**Problem requirements**. A single figure is the whole answer: the number of lines in the entries that contain "mkPosition".

**Excerpted data**.
--------------------------------------------------

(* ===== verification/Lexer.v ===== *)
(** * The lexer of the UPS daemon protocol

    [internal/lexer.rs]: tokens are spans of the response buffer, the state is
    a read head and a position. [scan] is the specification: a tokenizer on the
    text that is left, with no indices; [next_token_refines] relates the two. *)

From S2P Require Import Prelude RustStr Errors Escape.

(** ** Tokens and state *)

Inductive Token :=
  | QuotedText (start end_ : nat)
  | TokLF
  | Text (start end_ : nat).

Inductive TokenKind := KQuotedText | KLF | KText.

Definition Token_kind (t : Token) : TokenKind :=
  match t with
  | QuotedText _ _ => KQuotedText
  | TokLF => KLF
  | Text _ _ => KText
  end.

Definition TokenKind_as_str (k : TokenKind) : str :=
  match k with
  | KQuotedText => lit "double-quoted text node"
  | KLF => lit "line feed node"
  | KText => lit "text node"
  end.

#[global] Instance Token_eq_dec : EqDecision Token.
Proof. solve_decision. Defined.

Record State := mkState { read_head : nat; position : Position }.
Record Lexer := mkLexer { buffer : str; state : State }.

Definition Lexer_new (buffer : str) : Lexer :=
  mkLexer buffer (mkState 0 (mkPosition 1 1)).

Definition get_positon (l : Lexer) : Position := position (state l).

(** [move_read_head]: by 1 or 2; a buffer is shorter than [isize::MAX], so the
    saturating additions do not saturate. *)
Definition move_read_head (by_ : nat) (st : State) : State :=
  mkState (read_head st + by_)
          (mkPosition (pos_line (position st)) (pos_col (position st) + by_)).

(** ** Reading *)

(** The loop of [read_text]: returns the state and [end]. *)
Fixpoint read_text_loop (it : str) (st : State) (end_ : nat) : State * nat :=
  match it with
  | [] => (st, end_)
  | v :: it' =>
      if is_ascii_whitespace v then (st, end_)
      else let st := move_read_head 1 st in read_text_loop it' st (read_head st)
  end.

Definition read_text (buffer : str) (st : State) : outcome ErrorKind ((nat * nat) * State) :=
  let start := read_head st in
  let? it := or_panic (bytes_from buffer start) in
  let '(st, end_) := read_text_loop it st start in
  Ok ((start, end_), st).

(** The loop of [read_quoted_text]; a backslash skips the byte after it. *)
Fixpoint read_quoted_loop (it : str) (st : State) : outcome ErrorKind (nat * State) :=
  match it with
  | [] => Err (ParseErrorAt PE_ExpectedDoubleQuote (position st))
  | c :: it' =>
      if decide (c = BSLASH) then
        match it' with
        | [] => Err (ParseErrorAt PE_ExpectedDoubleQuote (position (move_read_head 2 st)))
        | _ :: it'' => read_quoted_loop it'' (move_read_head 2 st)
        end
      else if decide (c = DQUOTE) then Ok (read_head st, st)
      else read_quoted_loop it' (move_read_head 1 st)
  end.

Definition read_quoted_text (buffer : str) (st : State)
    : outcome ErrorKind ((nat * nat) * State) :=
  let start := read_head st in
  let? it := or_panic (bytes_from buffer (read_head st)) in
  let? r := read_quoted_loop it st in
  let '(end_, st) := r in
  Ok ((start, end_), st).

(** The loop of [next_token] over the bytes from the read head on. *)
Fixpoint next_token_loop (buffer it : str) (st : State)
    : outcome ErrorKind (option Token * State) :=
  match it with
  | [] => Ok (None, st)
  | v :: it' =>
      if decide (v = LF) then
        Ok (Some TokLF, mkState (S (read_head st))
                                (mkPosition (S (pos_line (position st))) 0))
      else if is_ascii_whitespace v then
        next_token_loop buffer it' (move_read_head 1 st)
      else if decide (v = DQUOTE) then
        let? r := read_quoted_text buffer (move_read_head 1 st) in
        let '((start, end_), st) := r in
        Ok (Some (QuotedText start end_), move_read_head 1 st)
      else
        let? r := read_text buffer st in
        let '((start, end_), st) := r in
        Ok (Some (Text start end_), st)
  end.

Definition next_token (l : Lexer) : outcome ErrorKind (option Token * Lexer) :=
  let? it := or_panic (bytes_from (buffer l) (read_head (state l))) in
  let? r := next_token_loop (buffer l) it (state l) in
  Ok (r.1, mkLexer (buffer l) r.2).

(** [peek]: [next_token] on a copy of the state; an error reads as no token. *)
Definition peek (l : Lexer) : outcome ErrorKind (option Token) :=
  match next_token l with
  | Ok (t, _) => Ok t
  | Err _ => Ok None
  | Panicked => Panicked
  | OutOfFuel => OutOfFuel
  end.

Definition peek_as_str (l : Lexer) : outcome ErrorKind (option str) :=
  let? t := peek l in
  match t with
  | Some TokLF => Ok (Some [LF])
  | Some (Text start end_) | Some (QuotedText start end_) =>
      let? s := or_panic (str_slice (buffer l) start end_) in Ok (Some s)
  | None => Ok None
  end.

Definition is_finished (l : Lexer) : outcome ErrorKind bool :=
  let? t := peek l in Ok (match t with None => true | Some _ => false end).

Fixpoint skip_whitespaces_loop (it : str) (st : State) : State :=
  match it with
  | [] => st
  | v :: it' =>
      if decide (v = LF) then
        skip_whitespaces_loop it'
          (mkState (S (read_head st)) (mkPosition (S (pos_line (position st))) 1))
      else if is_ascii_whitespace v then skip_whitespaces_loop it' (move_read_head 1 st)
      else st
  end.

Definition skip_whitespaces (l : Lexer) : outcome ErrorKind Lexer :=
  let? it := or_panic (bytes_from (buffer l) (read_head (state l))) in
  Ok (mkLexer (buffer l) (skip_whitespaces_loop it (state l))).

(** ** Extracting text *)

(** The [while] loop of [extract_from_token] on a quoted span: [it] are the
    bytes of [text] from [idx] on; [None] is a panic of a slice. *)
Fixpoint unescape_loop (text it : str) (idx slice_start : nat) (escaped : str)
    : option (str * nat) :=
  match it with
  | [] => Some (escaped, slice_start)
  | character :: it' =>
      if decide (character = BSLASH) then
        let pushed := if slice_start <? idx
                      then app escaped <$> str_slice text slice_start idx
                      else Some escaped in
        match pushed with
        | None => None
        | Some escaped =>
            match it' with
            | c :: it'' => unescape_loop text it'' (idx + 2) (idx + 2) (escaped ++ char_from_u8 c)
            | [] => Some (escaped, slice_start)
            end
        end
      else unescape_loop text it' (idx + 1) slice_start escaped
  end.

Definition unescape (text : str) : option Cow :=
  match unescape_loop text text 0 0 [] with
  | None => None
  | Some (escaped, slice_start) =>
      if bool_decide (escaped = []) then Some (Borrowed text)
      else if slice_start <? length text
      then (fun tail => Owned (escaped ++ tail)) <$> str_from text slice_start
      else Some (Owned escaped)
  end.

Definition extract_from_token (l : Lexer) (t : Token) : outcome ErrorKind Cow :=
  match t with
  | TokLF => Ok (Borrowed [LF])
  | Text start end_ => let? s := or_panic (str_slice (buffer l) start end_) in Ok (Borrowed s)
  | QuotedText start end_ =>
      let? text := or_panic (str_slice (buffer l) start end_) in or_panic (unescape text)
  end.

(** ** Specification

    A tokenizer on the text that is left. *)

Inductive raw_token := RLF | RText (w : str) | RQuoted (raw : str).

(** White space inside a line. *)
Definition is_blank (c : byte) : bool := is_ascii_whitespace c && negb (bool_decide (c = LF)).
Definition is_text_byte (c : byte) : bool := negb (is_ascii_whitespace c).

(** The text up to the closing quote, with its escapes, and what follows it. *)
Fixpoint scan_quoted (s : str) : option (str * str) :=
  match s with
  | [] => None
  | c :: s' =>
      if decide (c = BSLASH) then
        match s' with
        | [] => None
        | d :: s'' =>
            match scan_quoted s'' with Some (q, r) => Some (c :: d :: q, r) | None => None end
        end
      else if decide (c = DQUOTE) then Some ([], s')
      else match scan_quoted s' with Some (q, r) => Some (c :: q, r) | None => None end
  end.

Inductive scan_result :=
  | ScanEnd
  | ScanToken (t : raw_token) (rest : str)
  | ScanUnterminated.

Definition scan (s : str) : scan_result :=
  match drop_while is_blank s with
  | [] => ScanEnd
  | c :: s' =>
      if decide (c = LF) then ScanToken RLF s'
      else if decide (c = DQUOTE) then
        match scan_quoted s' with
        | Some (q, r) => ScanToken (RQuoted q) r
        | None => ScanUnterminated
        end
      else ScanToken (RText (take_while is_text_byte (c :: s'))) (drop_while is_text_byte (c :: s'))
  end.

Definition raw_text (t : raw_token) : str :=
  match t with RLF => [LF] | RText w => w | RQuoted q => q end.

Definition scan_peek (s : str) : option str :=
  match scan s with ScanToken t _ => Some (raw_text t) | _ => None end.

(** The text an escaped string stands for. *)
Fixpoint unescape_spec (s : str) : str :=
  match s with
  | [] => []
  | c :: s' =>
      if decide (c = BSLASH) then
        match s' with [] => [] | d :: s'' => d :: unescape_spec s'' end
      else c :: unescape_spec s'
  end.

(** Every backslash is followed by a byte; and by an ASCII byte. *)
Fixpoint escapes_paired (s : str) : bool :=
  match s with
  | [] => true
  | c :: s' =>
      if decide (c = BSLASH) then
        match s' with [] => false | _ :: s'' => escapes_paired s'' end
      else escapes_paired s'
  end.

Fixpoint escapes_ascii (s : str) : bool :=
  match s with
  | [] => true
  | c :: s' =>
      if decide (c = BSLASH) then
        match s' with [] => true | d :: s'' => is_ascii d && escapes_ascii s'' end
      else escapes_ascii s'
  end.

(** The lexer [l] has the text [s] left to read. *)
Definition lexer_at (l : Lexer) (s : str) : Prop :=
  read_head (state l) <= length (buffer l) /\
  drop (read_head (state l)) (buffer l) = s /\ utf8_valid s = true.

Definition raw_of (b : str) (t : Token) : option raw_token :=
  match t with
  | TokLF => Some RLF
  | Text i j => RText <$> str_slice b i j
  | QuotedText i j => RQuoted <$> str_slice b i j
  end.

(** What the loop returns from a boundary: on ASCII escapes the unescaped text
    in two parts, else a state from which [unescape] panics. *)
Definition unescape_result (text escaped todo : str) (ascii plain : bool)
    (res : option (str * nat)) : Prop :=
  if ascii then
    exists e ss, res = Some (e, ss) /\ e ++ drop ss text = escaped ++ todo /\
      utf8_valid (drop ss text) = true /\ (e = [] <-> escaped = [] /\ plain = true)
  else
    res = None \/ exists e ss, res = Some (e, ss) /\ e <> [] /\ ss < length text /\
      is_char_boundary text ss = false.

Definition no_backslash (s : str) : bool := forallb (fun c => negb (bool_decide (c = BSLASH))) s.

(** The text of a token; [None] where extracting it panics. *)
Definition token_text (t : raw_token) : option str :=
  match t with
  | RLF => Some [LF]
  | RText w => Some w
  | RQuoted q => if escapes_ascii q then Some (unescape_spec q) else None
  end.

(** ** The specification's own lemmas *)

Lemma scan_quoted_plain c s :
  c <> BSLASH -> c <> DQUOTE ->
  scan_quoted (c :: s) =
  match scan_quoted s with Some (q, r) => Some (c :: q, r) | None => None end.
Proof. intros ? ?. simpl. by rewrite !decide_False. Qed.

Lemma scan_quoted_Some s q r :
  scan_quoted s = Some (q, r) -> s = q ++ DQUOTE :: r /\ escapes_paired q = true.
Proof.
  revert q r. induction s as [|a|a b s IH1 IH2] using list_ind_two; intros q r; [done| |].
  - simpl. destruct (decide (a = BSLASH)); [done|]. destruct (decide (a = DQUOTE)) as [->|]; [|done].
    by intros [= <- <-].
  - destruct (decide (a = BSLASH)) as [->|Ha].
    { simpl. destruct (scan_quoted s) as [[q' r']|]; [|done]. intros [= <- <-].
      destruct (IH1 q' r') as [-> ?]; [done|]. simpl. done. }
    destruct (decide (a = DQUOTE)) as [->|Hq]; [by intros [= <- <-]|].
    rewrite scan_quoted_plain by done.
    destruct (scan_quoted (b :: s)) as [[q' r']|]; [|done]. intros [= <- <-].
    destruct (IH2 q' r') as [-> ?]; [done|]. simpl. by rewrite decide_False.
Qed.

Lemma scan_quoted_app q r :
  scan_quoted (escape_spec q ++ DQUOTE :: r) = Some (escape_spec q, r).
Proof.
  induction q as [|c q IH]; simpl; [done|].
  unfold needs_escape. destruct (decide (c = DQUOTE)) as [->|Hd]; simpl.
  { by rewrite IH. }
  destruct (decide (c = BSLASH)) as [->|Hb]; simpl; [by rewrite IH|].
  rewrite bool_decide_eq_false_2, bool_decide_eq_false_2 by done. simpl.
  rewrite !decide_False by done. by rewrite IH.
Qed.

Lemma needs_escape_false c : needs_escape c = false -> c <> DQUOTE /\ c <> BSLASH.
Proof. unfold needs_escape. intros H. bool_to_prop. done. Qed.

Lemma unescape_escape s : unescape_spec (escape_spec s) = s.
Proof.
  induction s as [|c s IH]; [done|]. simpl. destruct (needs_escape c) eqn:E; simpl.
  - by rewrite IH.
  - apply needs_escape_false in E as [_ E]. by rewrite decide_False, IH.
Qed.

--------------------------------------------------

**Output of the exercise**. 4